From the lake the Pigeonhouse runs northwards through Crox Bottom. The Malago is culverted through much of Withywood and Bishopsworth, and is joined on the right bank by the Pigeonhouse after passing under the A4174 road. The Malago flows below Novers Hill into Bedminster where it disappears into culverts before emerging through storm drains into the New Cut opposite to the former entrance to the Bathurst Basin.

==History==
Until the 19th century, the Malago flowed into the Bristol Avon at Treen Mills, Redcliffe. Tide mills were in operation here, possibly in Roman times when it has been suggested that they were used for Christian baptisms. They were certainly in place in the late Middle Ages. Latimer's Annals of Bristol in the Seventeenth Century records that in 1641 the Corporation, the predecessor of Bristol City Council, concluded a perambulation of the city boundaries with an open air banquet and a duck hunt at Treen Mills.

When the New Cut was constructed in the early 19th century as part of the construction of Bristol's floating harbour, the former mill pond became the Bathurst Basin, a side entrance to the harbour. As Bedminster was developed in the 19th century the lower reaches of the Malago were culverted and diverted into storm drains so that it is not possible to determine the original course of the river.

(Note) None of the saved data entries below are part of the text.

(** What a row of a full outer join is made of. *)
Lemma full_outer_join_In {A B} (on : A -> B -> bool) (l : list A) (r : list B)
  (p : option A * option B) :
  In p (full_outer_join on l r) ->
  match p with
  | (Some a, Some b) => In a l /\ In b r /\ on a b = true
  | (Some a, None) => In a l /\ forall b, In b r -> on a b = false
  | (None, Some b) => In b r /\ forall a, In a l -> on a b = false
  | (None, None) => False
  end.
Proof.
  unfold full_outer_join. rewrite in_app_iff, in_flat_map, in_map_iff.
  intros [[a [Ha Hp]] | [b [<- Hb]]].
  - destruct (List.filter (on a) r) as [|m ms] eqn:E.
    + destruct Hp as [<- | []]. split; [exact Ha|].
      intros b Hb. destruct (on a b) eqn:Eb; [|reflexivity].
      assert (In b (List.filter (on a) r)) by (apply filter_In; auto).
      rewrite E in H. destruct H.
    + rewrite <- E in Hp. apply in_map_iff in Hp.
      destruct Hp as [b [<- Hb]]. apply filter_In in Hb.
      destruct Hb as [Hb Eb]. auto.
  - apply filter_In in Hb. destruct Hb as [Hb Hnone]. split; [exact Hb|].
    intros a Ha. destruct (on a b) eqn:Eb; [|reflexivity].
    apply negb_true_iff in Hnone.
    assert (existsb (fun a => on a b) l = true)
      by (apply existsb_exists; eauto).
    congruence.
Qed.

(** Every left row and every right row is in some row of the join. *)
Lemma full_outer_join_left {A B} (on : A -> B -> bool) (l : list A) (r : list B)
  (a : A) :
  In a l -> exists ob, In (Some a, ob) (full_outer_join on l r).
Proof.
  intros Ha. unfold full_outer_join.
  destruct (List.filter (on a) r) as [|m ms] eqn:E.
  - exists None. apply in_app_iff. left. apply in_flat_map.
    exists a. split; [exact Ha|]. rewrite E. left. reflexivity.
  - exists (Some m). apply in_app_iff. left. apply in_flat_map.
    exists a. split; [exact Ha|]. rewrite E. left. reflexivity.
Qed.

Threats in the 21st century to cover over some of the remaining open stretches in Windmill Hill to make way for a rapid transit bendy bus scheme through South Bristol were opposed by residents concerned at the loss of green space and abandoned in October 2009.

==Natural history==
The Manor Woods Valley Local Nature Reserve on the upper reaches of the Malago Stream supports a variety of wildlife including kingfishers and heron. In common with other rivers of the Bristol Avon catchment invasive species such as Himalayan Balsam have infested parts of the Malago, but efforts are being made to remove them.

Monitoring by Bristol City Council shows that in 2010 the river had a relatively low biochemical oxygen demand, but some pollutants were present, especially in the Pigeonhouse near Hartcliffe Way.

==Etymology==
It has been suggested that the origin of the name Malago is from the British Celtic melis (mill) and agos (place).